- PROBLEM DESCRIPTION: One range is to be output from the listing below, exactly as written: the line with "let target := cmd_Target envelope in" to the line with "match kind with", both kept.
◆ ◆ ◆
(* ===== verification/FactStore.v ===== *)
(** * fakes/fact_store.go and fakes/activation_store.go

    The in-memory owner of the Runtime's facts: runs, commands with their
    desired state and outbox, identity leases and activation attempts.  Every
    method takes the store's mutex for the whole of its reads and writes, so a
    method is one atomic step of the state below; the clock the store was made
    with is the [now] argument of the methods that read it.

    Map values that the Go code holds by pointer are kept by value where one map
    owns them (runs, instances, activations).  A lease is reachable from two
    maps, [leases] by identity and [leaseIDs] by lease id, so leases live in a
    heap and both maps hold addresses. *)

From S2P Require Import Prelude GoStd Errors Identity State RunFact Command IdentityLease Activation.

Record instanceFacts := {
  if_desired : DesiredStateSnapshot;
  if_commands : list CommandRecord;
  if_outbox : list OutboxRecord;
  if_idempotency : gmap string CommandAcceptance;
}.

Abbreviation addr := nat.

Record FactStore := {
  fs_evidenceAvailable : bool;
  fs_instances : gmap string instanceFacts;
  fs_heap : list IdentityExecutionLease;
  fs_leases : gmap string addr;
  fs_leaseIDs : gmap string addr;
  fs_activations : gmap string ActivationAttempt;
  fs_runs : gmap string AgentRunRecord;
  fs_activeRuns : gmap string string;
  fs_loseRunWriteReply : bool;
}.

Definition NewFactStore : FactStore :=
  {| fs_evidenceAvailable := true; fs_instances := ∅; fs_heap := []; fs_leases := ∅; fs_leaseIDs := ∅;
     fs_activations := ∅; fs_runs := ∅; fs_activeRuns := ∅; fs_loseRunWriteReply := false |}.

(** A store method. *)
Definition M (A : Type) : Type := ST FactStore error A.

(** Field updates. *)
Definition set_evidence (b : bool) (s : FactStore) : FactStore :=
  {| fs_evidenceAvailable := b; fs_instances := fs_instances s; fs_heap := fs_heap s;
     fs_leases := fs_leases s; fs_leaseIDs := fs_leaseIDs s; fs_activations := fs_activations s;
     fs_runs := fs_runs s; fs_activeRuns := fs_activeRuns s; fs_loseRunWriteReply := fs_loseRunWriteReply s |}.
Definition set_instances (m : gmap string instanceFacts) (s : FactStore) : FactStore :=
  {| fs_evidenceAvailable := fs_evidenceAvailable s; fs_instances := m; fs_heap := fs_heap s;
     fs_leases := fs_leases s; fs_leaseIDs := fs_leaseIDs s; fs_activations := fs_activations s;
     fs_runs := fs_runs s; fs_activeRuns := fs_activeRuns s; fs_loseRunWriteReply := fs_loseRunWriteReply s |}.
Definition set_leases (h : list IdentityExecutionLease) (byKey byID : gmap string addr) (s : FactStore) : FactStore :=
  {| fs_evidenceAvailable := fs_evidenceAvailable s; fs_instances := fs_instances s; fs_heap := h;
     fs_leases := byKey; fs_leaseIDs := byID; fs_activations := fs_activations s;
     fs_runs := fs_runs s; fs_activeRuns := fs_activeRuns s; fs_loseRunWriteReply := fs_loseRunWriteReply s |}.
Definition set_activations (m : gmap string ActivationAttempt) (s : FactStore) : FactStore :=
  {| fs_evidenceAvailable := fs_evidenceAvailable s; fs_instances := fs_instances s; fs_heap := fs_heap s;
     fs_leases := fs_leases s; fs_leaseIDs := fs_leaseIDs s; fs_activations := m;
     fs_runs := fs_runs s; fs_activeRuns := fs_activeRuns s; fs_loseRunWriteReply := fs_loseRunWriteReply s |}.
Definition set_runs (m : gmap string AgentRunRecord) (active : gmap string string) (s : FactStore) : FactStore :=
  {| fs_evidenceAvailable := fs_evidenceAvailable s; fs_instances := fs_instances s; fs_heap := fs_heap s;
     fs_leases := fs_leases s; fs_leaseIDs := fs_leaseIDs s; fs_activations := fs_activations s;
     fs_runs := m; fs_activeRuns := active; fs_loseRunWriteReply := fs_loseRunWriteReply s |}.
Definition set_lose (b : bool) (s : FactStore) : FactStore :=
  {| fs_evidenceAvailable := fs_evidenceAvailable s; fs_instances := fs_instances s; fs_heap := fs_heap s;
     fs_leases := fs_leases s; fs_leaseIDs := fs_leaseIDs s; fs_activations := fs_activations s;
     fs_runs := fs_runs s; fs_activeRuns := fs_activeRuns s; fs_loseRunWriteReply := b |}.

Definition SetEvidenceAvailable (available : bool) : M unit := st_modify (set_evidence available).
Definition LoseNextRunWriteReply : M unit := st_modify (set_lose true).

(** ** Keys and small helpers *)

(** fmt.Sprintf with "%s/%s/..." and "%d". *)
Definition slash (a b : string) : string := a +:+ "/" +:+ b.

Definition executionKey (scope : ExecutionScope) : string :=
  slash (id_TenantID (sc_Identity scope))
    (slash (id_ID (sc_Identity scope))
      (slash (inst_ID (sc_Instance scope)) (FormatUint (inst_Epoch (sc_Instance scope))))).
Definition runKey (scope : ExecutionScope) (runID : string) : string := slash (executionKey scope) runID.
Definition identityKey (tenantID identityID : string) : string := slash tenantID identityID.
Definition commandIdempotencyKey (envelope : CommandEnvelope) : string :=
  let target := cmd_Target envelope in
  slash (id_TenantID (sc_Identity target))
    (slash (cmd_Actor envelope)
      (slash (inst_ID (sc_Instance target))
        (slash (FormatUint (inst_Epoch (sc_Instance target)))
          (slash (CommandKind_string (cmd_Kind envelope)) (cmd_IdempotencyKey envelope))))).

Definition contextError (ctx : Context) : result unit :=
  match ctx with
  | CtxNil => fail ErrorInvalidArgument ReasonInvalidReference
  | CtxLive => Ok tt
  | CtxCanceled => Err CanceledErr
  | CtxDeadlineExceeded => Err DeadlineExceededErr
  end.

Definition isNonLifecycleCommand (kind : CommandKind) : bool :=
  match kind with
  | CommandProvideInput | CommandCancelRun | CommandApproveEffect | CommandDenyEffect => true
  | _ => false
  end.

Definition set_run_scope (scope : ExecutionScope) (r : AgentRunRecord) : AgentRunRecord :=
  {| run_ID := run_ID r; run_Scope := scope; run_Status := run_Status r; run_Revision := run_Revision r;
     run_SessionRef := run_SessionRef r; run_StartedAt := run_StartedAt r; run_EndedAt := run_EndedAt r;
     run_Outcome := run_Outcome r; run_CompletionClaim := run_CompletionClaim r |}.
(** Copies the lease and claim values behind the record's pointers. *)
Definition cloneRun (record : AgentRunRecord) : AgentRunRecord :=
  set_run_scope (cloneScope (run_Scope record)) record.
◆ ◆ ◆
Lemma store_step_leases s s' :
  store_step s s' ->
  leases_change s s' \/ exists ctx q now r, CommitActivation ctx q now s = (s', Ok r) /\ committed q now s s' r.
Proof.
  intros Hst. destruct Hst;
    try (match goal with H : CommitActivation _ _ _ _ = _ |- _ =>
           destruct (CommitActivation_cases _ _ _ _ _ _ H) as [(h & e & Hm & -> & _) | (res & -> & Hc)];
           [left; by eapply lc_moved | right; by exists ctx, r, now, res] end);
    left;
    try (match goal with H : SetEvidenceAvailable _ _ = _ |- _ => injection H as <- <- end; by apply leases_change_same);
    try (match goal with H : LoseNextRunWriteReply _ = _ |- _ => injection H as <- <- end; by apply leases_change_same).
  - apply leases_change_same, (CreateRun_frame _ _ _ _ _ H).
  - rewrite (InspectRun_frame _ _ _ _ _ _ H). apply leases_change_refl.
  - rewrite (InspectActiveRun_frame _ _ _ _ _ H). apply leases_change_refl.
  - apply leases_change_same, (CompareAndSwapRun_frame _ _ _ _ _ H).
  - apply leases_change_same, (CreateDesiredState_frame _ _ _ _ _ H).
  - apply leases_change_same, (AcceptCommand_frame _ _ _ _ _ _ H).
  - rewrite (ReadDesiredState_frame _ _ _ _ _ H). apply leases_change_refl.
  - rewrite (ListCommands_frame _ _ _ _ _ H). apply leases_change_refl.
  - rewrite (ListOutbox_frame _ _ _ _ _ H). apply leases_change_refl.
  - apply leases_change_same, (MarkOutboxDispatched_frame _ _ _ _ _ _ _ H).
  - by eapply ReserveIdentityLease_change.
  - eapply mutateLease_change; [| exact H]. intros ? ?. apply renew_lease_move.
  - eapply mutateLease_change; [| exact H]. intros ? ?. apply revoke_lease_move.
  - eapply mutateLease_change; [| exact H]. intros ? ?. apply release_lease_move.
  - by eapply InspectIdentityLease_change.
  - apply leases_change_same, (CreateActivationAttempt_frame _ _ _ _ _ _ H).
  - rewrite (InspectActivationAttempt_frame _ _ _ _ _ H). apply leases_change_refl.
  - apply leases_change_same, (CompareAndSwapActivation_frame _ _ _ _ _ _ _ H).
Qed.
◆ ◆ ◆
- PROBLEM SOLUTION:
  let target := cmd_Target envelope in
  slash (id_TenantID (sc_Identity target))
    (slash (cmd_Actor envelope)
      (slash (inst_ID (sc_Instance target))
        (slash (FormatUint (inst_Epoch (sc_Instance target)))
          (slash (CommandKind_string (cmd_Kind envelope)) (cmd_IdempotencyKey envelope))))).

Definition contextError (ctx : Context) : result unit :=
  match ctx with
  | CtxNil => fail ErrorInvalidArgument ReasonInvalidReference
  | CtxLive => Ok tt
  | CtxCanceled => Err CanceledErr
  | CtxDeadlineExceeded => Err DeadlineExceededErr
  end.

Definition isNonLifecycleCommand (kind : CommandKind) : bool :=
  match kind with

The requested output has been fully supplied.